If the StuG III makes it off the far end of the table, it is a German victory. All German infantry are expendable.
If the StuG is destroyed, count the British surviving rifle stands and add the ATG if it too has survived. If the total is five or more, the British have won, otherwise it is a draw.
That's it - a very small simple scenario, but one that remained interesting for four quick games. I played Brits first and then my opponent played Brits, then we swapped table ends and each played each role again.
Results of playtests
1. Victory for Brits. Deployed two platoons forward and one back.
Managed to outflank one German platoon and beat it in close combat, then close assaulted the tank with reserve platoon.
2. Victory for Brits. Germans punched a hole in the British line, and for a moment looked as though they would rush through, close combat the 6pdr crew, and then speed through with the StuG. However, the 2-action limit meant that the StuG couldn't keep up. A sneaky Brit PIAT team popped up behind a hedge and rolled a six to hit twice on the trot (first phasing, second reactive) - bang!

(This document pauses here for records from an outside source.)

Definition pre_exec_checks (cur : Block) (is_genesis : bool) : M (option Reason) :=
  failed <-
    (if negb is_genesis then
       previous <- query (GetBlock (previous_hash (body cur))) ;;
       match previous with
       | None => ret (Some No_previous_block_in_chain)
       | Some prev =>
           staked <-
             (if stake_ cfg then
                valid <- stake (query (ValidMinerForBlock prev (miner (body cur)))) ;;
                if negb valid then ret (Some Block_signed_by_miner_deemed_invalid)
                else
                  wt <- stake (query (GetBlockGenerationWeight prev (miner (body cur)))) ;;
                  if decide (weight cur ≠ wt) then ret (Some Incorrect_stake_weight)
                  else ret None
              else ret None) ;;
           match staked with
           | Some r => ret (Some r)
           | None =>
               let expected_block_number := u64 (block_number (body prev) + 1) in
               if decide (expected_block_number ≠ block_number (body cur)) then
                 ret (Some Block_number_mismatch)
               else if decide (num_lanes_ cfg
                                ≠ shift_left_32 cfg (log2_num_lanes (body cur))) then
                 ret (Some Lane_count_mismatch)
               else if decide (num_slices_ cfg ≠ N.of_nat (length (slices (body cur)))) then
                 ret (Some Slice_count_mismatch)
               else ret None
           end
       end
     else ret None) ;;
  match failed with
  | Some r => ret (Some r)
  | None =>
      if decide (DIGEST_LENGTH_BYTES ≠ byte_size (previous_hash (body cur))) then
        ret (Some Previous_block_hash_size_mismatch)
      else ret None
  end.

Definition OnPreExecBlockValidation : M State :=
  cur <- current_block ;;
  let is_genesis := bool_decide (previous_hash (body cur) = GENESIS_DIGEST cfg) in
  let fail (reason : Reason) : M State :=
    call (RemoveBlock (hash (body cur))) ;; ret RESET in
  failed <- pre_exec_checks cur is_genesis ;;
  match failed with
  | Some reason => fail reason
  | None =>
      if negb is_genesis && synergetic_exec_mgr_ cfg then
        previous_block <- query (GetBlock (previous_hash (body cur))) ;;
        prev <- deref p_previous_block previous_block ;;
        result <- synergetic (call (PrepareWorkQueue cur prev)) ;;
        match result with
        | SUCCESS => ret WAIT_FOR_TRANSACTIONS
        | SYN_FAILURE _ =>
            call (RemoveBlock (hash (body cur))) ;;
            ret RESET
        end
      else ret WAIT_FOR_TRANSACTIONS
  end.

Definition OnSynergeticExecution : M State :=
  cur <- current_block ;;
  let is_genesis := bool_decide (previous_hash (body cur) = GENESIS_DIGEST cfg) in
  if negb is_genesis && synergetic_exec_mgr_ cfg then
    previous_block <- query (GetBlock (previous_hash (body cur))) ;;
    match previous_block with
    | None => ret RESET
    | Some prev =>
        status <- synergetic (call (PrepareWorkQueue cur prev)) ;;
        match status with
        | SYN_FAILURE _ => ret RESET
        | SUCCESS =>
            valid <- synergetic (call (ValidateWorkAndUpdateState
                                         (block_number (body cur)) (num_lanes_ cfg))) ;;
            if negb valid then
              call (RemoveBlock (hash (body cur))) ;;
              ret RESET
            else ret SCHEDULE_BLOCK_EXECUTION
        end
    end
  else ret SCHEDULE_BLOCK_EXECUTION.
Lemma qsort_again (qsort : (dirent -> dirent -> Z) -> list dirent -> list dirent)
    (entries : list dirent) :
  qsort_spec qsort -> names_differ entries ->
  sort_entries qsort entries = qsort dirent_compare entries.
Proof.
  intros Hq Hn. unfold sort_entries.
  destruct (Hq dirent_compare entries dirent_compare_consistent) as [P1 S1].
  destruct (Hq dirent_compare (qsort dirent_compare entries)
              dirent_compare_consistent) as [P2 S2].
  apply (ascending_unique dirent_compare); try assumption.
  - now apply Permutation_sym.
  - intros a b Ha Hb. apply (names_differ_ties entries Hn).
    + eapply Permutation_in; [apply Permutation_sym, P1|].
      eapply Permutation_in; [apply Permutation_sym, P2 | exact Ha].
    + eapply Permutation_in; [apply Permutation_sym, P1|].
      eapply Permutation_in; [apply Permutation_sym, P2 | exact Hb].
Qed.

Lemma names_differ_filter (f : dirent -> bool) (entries : list dirent) :
  names_differ entries -> names_differ (filter f entries).
Proof.
  intros H a b Ha Hb. apply filter_In in Ha, Hb. apply H; tauto.
Qed.

Lemma walk_entries_ext (b1 b2 : string -> result (list dirent)) :
  (forall name, b1 name = b2 name) ->
  forall entries, walk_entries b1 entries = walk_entries b2 entries.
Proof.
  intros H. induction entries as [|dp rest IH]; simpl; [reflexivity|].
  now rewrite H, IH.
Qed.

(** X15. The second of the two [qsort] calls of lines 168 and 171 changes
    nothing: on entries with different names, sorting the sorted array
    again gives it back. *)
Theorem X15_second_qsort_is_redundant
    (qsort : (dirent -> dirent -> Z) -> list dirent -> list dirent)
    (entries : list dirent) :
  qsort_spec qsort ->
  names_differ entries ->
  sort_entries qsort entries = qsort dirent_compare entries.
Proof.
  intros Hq Hn. unfold sort_entries.
  destruct (Hq dirent_compare entries dirent_compare_consistent) as [P1 S1].
  destruct (Hq dirent_compare (qsort dirent_compare entries)
              dirent_compare_consistent) as [P2 S2].
  apply (ascending_unique dirent_compare);
    [exact S2 | exact S1 | now apply Permutation_sym |].
  intros a b Ha Hb.
  assert (Hin : forall x, In x (qsort dirent_compare
                                  (qsort dirent_compare entries)) ->
                          In x entries).
  { intros x Hx. eapply Permutation_in; [apply Permutation_sym, P1|].
    eapply Permutation_in; [apply Permutation_sym, P2 | exact Hx]. }
  apply (names_differ_ties entries Hn); now apply Hin.
Qed.

(** X16. The listing is fixed by the contract of [qsort], not by the
    libc that implements it: on a file system in which no directory
    lists a name twice, two sorting functions that both keep the
    contract give the same run of [processDir], line for line. *)
Theorem X16_listing_independent_of_qsort
    (q1 q2 : (dirent -> dirent -> Z) -> list dirent -> list dirent)
    (fs : filesystem) (fuel : nat) (dn pstr : string) (stats : summary)
    (flags : Z) (w : world) :
  qsort_spec q1 -> qsort_spec q2 ->
  distinct_names fs ->
  processDir q1 fs fuel dn pstr stats flags w =
  processDir q2 fs fuel dn pstr stats flags w.
Proof.
  intros H1 H2 Hd. rewrite !processDir_walk.
  replace (walk q2 fs fuel dn pstr) with (walk q1 fs fuel dn pstr);
    [reflexivity|].
  revert dn pstr. induction fuel as [|fuel IH]; intros dn pstr; simpl;
    [reflexivity|].
  destruct (newPath pstr dn) as [path|]; [|reflexivity].
  destruct (dir_stream fs path) as [stream|] eqn:Es; [|reflexivity].
  destruct (INT_MAX <? _); [reflexivity|].
  destruct (_ =? 0); [reflexivity|].
  assert (Hn : names_differ (filter not_dot stream)).
  { apply names_differ_filter. intros a b. now apply (Hd path stream). }
  rewrite (qsort_again q1 _ H1 Hn), (qsort_again q2 _ H2 Hn).
  rewrite (qsort_unique q1 q2 _ H1 H2 Hn).
  apply walk_entries_ext. intros name. apply IH.
Qed.

(** Entries listed one by one have different names when the names are
    different strings. *)
Ltac names_by_cases :=
  intros a b Ha Hb; cbn [In app dot_entries] in Ha, Hb;
  repeat match goal with
         | H : _ \/ _ |- _ => destruct H as [H | H]
         | H : False |- _ => destruct H
         end;
  subst; intros Hname; first [reflexivity | discriminate Hname].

3. Victory for Brits. Coming on from the opposite end of the table, the German player chose to be bold and sent the StuG ahead to blast through the defenders. It blasted one stand, then got bogged on a hedge. A well-placed smoke mission isolated its escort, and the StuG was close assaulted from one flank. Bang.
4. German victory. One platoon deployed covering a central open area, which then became a problem for the defender wanting to counter-attack. The StuG and close escort went up the right hand (non road) edge, and with main gunblasts and use of vehicle for cover managed to defeat the defenders opposite, and then the German escort platoon went on a wild round-table whizz, attacking isolated British units, seeing to the 6pdr and Coy HQ. A gallant but desperate counterattack was seen off, and the StuG sped to safety.
Needless to say, both times the StuG first tried to crash through a hedge (games 3 and 4), it got bogged.
We played in 25mm scale, which perhaps suits small scenarios particularly well.
It was always tempting to throw caution to the wind and just charge the 6pdr, but this would have been a very short game, and at +1/+1 for the 6pdr, the odds weren't good. Once the PIAT was removed, the only option for the defender was close assault. A StuG III was picked because the problems of a turretless vehicle are far greater in this situation than a turreted one. Possibly it should have been allowed more actions per initiative.
Update, May 2016:Steven Thomas put an account of two play-throughs of this scenario on his site Steven's Balagan. He reported that it was possible for the defender to counter-attack early in the game, and confine the Germans to a small area of the table, using superior numbers, and suggested hidden defenders and fewer defenders. I would counsel against this change, because a nice thing about this scenario is that it is simple and quick, and hidden defence makes a game much slower and longer. Also, I should add that if you do add hidden defence, then you must also impose a definite time-limit for the German player. The hidden deployment rules for Crossfire work only in the context of the attacker's being in a hurry. The 'moving clock' rule from Hit the Dirt serves this need well. I would also counsel against the defender's being very aggressive early on. Of course, this could work, especially if the German player deploys badly, but assuming he does not, then having to attack against a StuG and two platoons makes it quite likely that an attack will falter and give the Germans an opportunity to get away. Giving the StuG more than two actions per initiative will make this approach by the defenders particularly risky. Of the nine playtests reported in detail on-line, eight have been won by the defending British. In view of this, I have changed the quality of the Germans from regular to veteran. I have also changed the British victory conditions. Originally, all infantry on both sides were expendable, and the only thing that mattered was the StuG.